With critically head injured patients, referral to and management by the inappropriate doctors can actually be a death sentence for the patient, as time is of essence.

Premium Chessgames Member
  WannaBe: Was he taken to the private hospital because it was closer to the scene of the accident? Or was it "referal" money?

He got to the private hospital via ambulance or ? Be interesting to find out...

Premium Chessgames Member
  visayanbraindoctor: <WannaBe: Was he taken to the private hospital because it was closer to the scene of the accident? Or was it "referal" money?

He got to the private hospital via ambulance or ? Be interesting to find out...>

Your questions hit at some problematic issues in the medical practice in my setting.

One. Public hospitals have a tendency to turn away critical patients. Indigent comatose patient shows up in the ER. The doctors and nurses don't get paid extra for treating and managing this patient, since as employees of the public hospital they are given a fixed salary, and they can't legally charge extra either. Yet it takes a lot of time and effort in managing such a patient.

In the case of 41M, he was actually brought to the public CiH first, but the CiH ER staff told him there was no doctor around to treat him. That's half true, since I myself was not around at the ER at that time. The relatives though are falsely given the impression that he can't be appropriately treated in the hospital at all, and this leads them to make a decision to transfer to another hospital. His family was told that he needed a CT scan, and so they proceeded to PrH 1 which has a CT scan. (And yes they rode in the same ambulance all throughout, but on a different one when they transferred back to the public hospital next day.)

Two. In private hospitals, doctors tend to hug patients, delaying or avoiding referring to other private doctors. In a private hospital in my setting, a doctor may charge room rates for his professional fee. (Same perhaps in your setting?) This means that if a patient is charged 4000 a day for one day at the ICU, so can each of his doctors. Thus if an admitting physician refers to say two other doctors, that's already 8000 pesos that he has to pay those two other doctors, apart from the PF of the original admitting physician. In the end, the patient may not be able to pay fully any one at all.
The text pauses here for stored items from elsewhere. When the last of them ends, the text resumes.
(* ===== verification/GoFloat.v ===== *)
(** * GoFloat: IEEE 754 conversions of the Go language

    A [float32] or [float64] value is its bit pattern. [widen] is the
    conversion [float64(x)] of a [float32] and [narrow] the conversion
    [float32(x)] of a [float64], rounding to nearest even; both set the quiet
    bit of a NaN, as the hardware conversions Go compiles to do. The NBT code
    stores every float as a [float64] and writes it back as a [float32]. *)

From S2P Require Import Prelude.

Definition mk32 (s e m : Z) : Z := s * 2 ^ 31 + e * 2 ^ 23 + m.
Definition mk64 (s e m : Z) : Z := s * 2 ^ 63 + e * 2 ^ 52 + m.

Definition sign32 (b : Z) : Z := b / 2 ^ 31.
Definition exp32 (b : Z) : Z := (b / 2 ^ 23) mod 256.
Definition man32 (b : Z) : Z := b mod 2 ^ 23.
Definition sign64 (b : Z) : Z := b / 2 ^ 63.
Definition exp64 (b : Z) : Z := (b / 2 ^ 52) mod 2048.
Definition man64 (b : Z) : Z := b mod 2 ^ 52.

(** Setting the quiet bit of a NaN payload. *)
Definition quiet (bit m : Z) : Z := if m / bit mod 2 =? 0 then m + bit else m.

Definition widen (b : Z) : Z :=
  let s := sign32 b in let e := exp32 b in let m := man32 b in
  if e =? 255 then
    if m =? 0 then mk64 s 2047 0 else mk64 s 2047 (quiet (2 ^ 51) (m * 2 ^ 29))
  else if e =? 0 then
    if m =? 0 then mk64 s 0 0
    else let k := Z.log2 m in mk64 s (k + 874) ((m - 2 ^ k) * 2 ^ (52 - k))
  else mk64 s (e + 896) (m * 2 ^ 29).

(** [x] shifted right by [sh], rounded to nearest with ties to even. *)
Definition round_even (x sh : Z) : Z :=
  let q := x / 2 ^ sh in let r := x mod 2 ^ sh in let half := 2 ^ (sh - 1) in
  if (half <? r) || ((half =? r) && (q mod 2 =? 1)) then q + 1 else q.

Definition narrow (d : Z) : Z :=
  let s := sign64 d in let e := exp64 d in let m := man64 d in
  if e =? 2047 then
    if m =? 0 then mk32 s 255 0 else mk32 s 255 (quiet (2 ^ 22) (m / 2 ^ 29))
  else if e =? 0 then mk32 s 0 0
  else
    let full := 2 ^ 52 + m in
    if 897 <=? e then
      let bits := (e - 897) * 2 ^ 23 + round_even full 29 in
      if 255 * 2 ^ 23 <=? bits then mk32 s 255 0 else mk32 s 0 bits
    else if 54 <? 29 + (897 - e) then mk32 s 0 0
    else mk32 s 0 (round_even full (29 + (897 - e))).

(** ** Narrowing a widened float *)

Lemma round_even_exact q sh : 0 < sh -> 0 <= q -> round_even (q * 2 ^ sh) sh = q.
Proof.
  intros Hs Hq. unfold round_even. rewrite Z.div_mul by (apply Z.pow_nonzero; lia).
  rewrite Z.mod_mul by (apply Z.pow_nonzero; lia).
  assert (0 < 2 ^ (sh - 1)) by (apply Z.pow_pos_nonneg; lia).
  rewrite (proj2 (Z.ltb_ge _ _)), (proj2 (Z.eqb_neq _ _)) by lia. done.
Qed.

Lemma split64 s e m :
  0 <= e < 2048 -> 0 <= m < 2 ^ 52 ->
  sign64 (mk64 s e m) = s /\ exp64 (mk64 s e m) = e /\ man64 (mk64 s e m) = m.
Proof.
  intros He Hm. unfold sign64, exp64, man64, mk64.
  change (2 ^ 63) with (2048 * 2 ^ 52). split; [|split].
  - symmetry. apply Z.div_unique with (r := e * 2 ^ 52 + m); [left; nia|ring].
  - replace ((s * (2048 * 2 ^ 52) + e * 2 ^ 52 + m) / 2 ^ 52) with (s * 2048 + e).
    + rewrite Z.add_comm, Z.mod_add by lia. apply Z.mod_small. lia.
    + apply Z.div_unique with (r := m); [left; lia|ring].
  - replace (s * (2048 * 2 ^ 52) + e * 2 ^ 52 + m) with (m + (s * 2048 + e) * 2 ^ 52) by ring.
    rewrite Z.mod_add by lia. apply Z.mod_small. lia.
Qed.

Lemma split32 b : is_u32 b ->
  b = mk32 (sign32 b) (exp32 b) (man32 b) /\ 0 <= sign32 b <= 1 /\ 0 <= exp32 b < 256
  /\ 0 <= man32 b < 2 ^ 23.
Proof.
  unfold is_uint, sign32, exp32, man32, mk32. intros Hb.
  change (2 ^ 31) with 2147483648. change (2 ^ 23) with 8388608. zpow.
  Z.to_euclidean_division_equations. lia.
Qed.

Definition is_nan32 (b : Z) : bool := (exp32 b =? 255) && negb (man32 b =? 0).

Lemma quiet_range bit m n : 0 < bit -> bit * 2 = n -> 0 <= m < n -> 0 <= quiet bit m < n.
Proof.
  intros Hb Hn Hm. unfold quiet. destruct (Z.eqb_spec (m / bit mod 2) 0); [|lia].
  assert (m / bit < 2) by (apply Z.div_lt_upper_bound; lia).
  assert (0 <= m / bit) by (apply Z.div_pos; lia).
  assert (m / bit = 0) by (Z.to_euclidean_division_equations; lia).
  assert (m < bit) by (apply Z.div_small_iff in H1; lia). lia.
Qed.

Lemma quiet_scale m : 0 <= m < 2 ^ 23 -> quiet (2 ^ 51) (m * 2 ^ 29) = quiet (2 ^ 22) m * 2 ^ 29.
Proof.
  intros Hm. unfold quiet. change (2 ^ 51) with (2 ^ 22 * 2 ^ 29).
  rewrite Z.div_mul_cancel_r by lia. destruct (_ =? 0); lia.
Qed.

Lemma quiet_idem m : 0 <= m < 2 ^ 23 -> quiet (2 ^ 22) (quiet (2 ^ 22) m) = quiet (2 ^ 22) m.
Proof.
  intros Hm. unfold quiet. change (2 ^ 22) with 4194304. change (2 ^ 23) with 8388608 in Hm.
  destruct (Z.eqb_spec (m / 4194304 mod 2) 0) as [E|E].
  - destruct (Z.eqb_spec ((m + 4194304) / 4194304 mod 2) 0); [|done].
    Z.to_euclidean_division_equations. lia.
  - by destruct (Z.eqb_spec (m / 4194304 mod 2) 0).
Qed.

(** Every [float32] survives the detour through [float64]; a signalling NaN
    comes back quiet. *)
Lemma narrow_widen b : is_u32 b ->
  narrow (widen b)
  = if is_nan32 b then mk32 (sign32 b) 255 (quiet (2 ^ 22) (man32 b)) else b.
Proof.
  intros Hb. destruct (split32 b Hb) as (E & Hs & He & Hm).
  unfold widen, is_nan32. set (s := sign32 b) in *. set (e := exp32 b) in *. set (m := man32 b) in *.
  destruct (Z.eqb_spec e 255) as [E255|E255]; cbn [andb].
  - destruct (Z.eqb_spec m 0) as [Em|Em]; cbn [negb]; unfold narrow.
    + destruct (split64 s 2047 0) as (-> & -> & ->); [lia..|]. cbn. congruence.
    + rewrite quiet_scale by done.
      pose proof (quiet_range (2 ^ 22) m (2 ^ 23) ltac:(lia) ltac:(lia) Hm) as Hq.
      destruct (split64 s 2047 (quiet (2 ^ 22) m * 2 ^ 29)) as (-> & -> & ->);
        [lia|split; [lia|change (2 ^ 52) with (2 ^ 23 * 2 ^ 29); nia]|].
      rewrite Z.eqb_refl, Z.div_mul by lia. rewrite quiet_idem by done.
      assert (0 < quiet (2 ^ 22) m) by (unfold quiet in *; destruct (_ =? 0); lia).
      rewrite (proj2 (Z.eqb_neq _ _)) by lia. done.
  - destruct (Z.eqb_spec e 0) as [E0|E0].
    + destruct (Z.eqb_spec m 0) as [Em|Em]; unfold narrow.
      * destruct (split64 s 0 0) as (-> & -> & ->); [lia..|]. cbn. congruence.
      * set (k := Z.log2 m). destruct (Z.log2_spec m) as [Hk1 Hk2]; [lia|]. fold k in Hk1, Hk2.
        assert (0 <= k < 23) as Hk.
        { split; [apply Z.log2_nonneg|]. apply (Z.pow_lt_mono_r_iff 2); lia. }
        rewrite Z.pow_succ_r in Hk2 by lia.
        assert (2 ^ 52 = 2 ^ k * 2 ^ (52 - k)) as E52 by (rewrite <- Z.pow_add_r by lia; f_equal; lia).
        assert (0 < 2 ^ (52 - k)) by (apply Z.pow_pos_nonneg; lia).
        destruct (split64 s (k + 874) ((m - 2 ^ k) * 2 ^ (52 - k))) as (-> & -> & ->);
          [lia|rewrite E52; nia|].
        rewrite (proj2 (Z.eqb_neq _ 2047)), (proj2 (Z.eqb_neq _ 0)) by lia.
        rewrite (proj2 (Z.leb_gt 897 _)) by lia.
        replace (29 + (897 - (k + 874))) with (52 - k) by lia.
        rewrite (proj2 (Z.ltb_ge 54 _)) by lia.
        replace (2 ^ 52 + (m - 2 ^ k) * 2 ^ (52 - k)) with (m * 2 ^ (52 - k)) by (rewrite E52; ring).
        rewrite round_even_exact by lia. rewrite E, E0. done.
    + unfold narrow.
      destruct (split64 s (e + 896) (m * 2 ^ 29)) as (-> & -> & ->);
        [lia|split; [lia|change (2 ^ 52) with (2 ^ 23 * 2 ^ 29); nia]|].
      rewrite (proj2 (Z.eqb_neq _ 2047)), (proj2 (Z.eqb_neq _ 0)) by lia.
      rewrite (proj2 (Z.leb_le 897 _)) by lia.
      replace (2 ^ 52 + m * 2 ^ 29) with ((2 ^ 23 + m) * 2 ^ 29) by (change (2 ^ 52) with (2 ^ 23 * 2 ^ 29); ring).
      rewrite round_even_exact by lia. change (2 ^ 23) with 8388608 in *.
      rewrite (proj2 (Z.leb_gt _ _)) by lia. transitivity (mk32 s e m); [|done].
      unfold mk32. change (2 ^ 23) with 8388608. lia.
Qed.

Lemma narrow_range b : is_u32 b -> is_u32 (narrow (widen b)).
Proof.
  intros Hb. rewrite narrow_widen by done. destruct (is_nan32 b); [|done].
  destruct (split32 b Hb) as (_ & Hs & _ & Hm).
  pose proof (quiet_range (2 ^ 22) (man32 b) (2 ^ 23) ltac:(lia) ltac:(lia) Hm).
  unfold is_uint, mk32. change (2 ^ 23) with 8388608 in *. zpow. lia.
Qed.

(** Reading back a written float gives the stored [float64] again. *)
Lemma widen_narrow_widen b : is_u32 b -> widen (narrow (widen b)) = widen b.
Proof.
  intros Hb. rewrite narrow_widen by done. destruct (is_nan32 b) eqn:En; [|done].
  destruct (split32 b Hb) as (_ & Hs & _ & Hm).
  unfold is_nan32 in En. apply andb_true_iff in En as [E255 Em].
  apply Z.eqb_eq in E255. apply negb_true_iff, Z.eqb_neq in Em.
  set (q := quiet (2 ^ 22) (man32 b)).
  assert (0 <= q < 2 ^ 23) as Hq by (apply quiet_range; lia).
  assert (q <> 0) as Hq0 by (unfold q, quiet; destruct (_ =? 0); lia).
  assert (sign32 (mk32 (sign32 b) 255 q) = sign32 b /\ exp32 (mk32 (sign32 b) 255 q) = 255
          /\ man32 (mk32 (sign32 b) 255 q) = q) as (Es & Ee & Eq).
  { generalize (sign32 b) as s, Hs. clear -Hq. intros s Hs.
    unfold sign32, exp32, man32, mk32. change (2 ^ 23) with 8388608 in *. zpow.
    Z.to_euclidean_division_equations. lia. }
  unfold widen. rewrite Es, Ee, Eq, E255.
  rewrite (proj2 (Z.eqb_neq q 0)), (proj2 (Z.eqb_neq (man32 b) 0)) by done. cbn [Z.eqb Pos.eqb].
  rewrite !quiet_scale by done. unfold q. by rewrite quiet_idem.
Qed.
In 41M's case, there was a delay in the referral.

Three. Some ER staff personnel have personal friends among doctors. Off the record, it's easy for them to verbally mention this or that doctor if an uneducated family asks them the common question "Do you know of any doctor that can help our patient?" The family then asks to be admitted under the aforementioned doctor. A patient may well end up in the care of a doctor of an inappropriate specialty who doesn't really know how to treat him properly.

Premium Chessgames Member
  WannaBe: <visayanbraindoctor> I am not too in-depth and/or knowledgeable about the U.S. medical (billing/insurance) practices, or of the individual 50 states.

I know of one other member at who is a doctor, (I am sure there are many others, but chose to not tell or divulge their profession) and if this member chooses to comment upon this matter/question, great.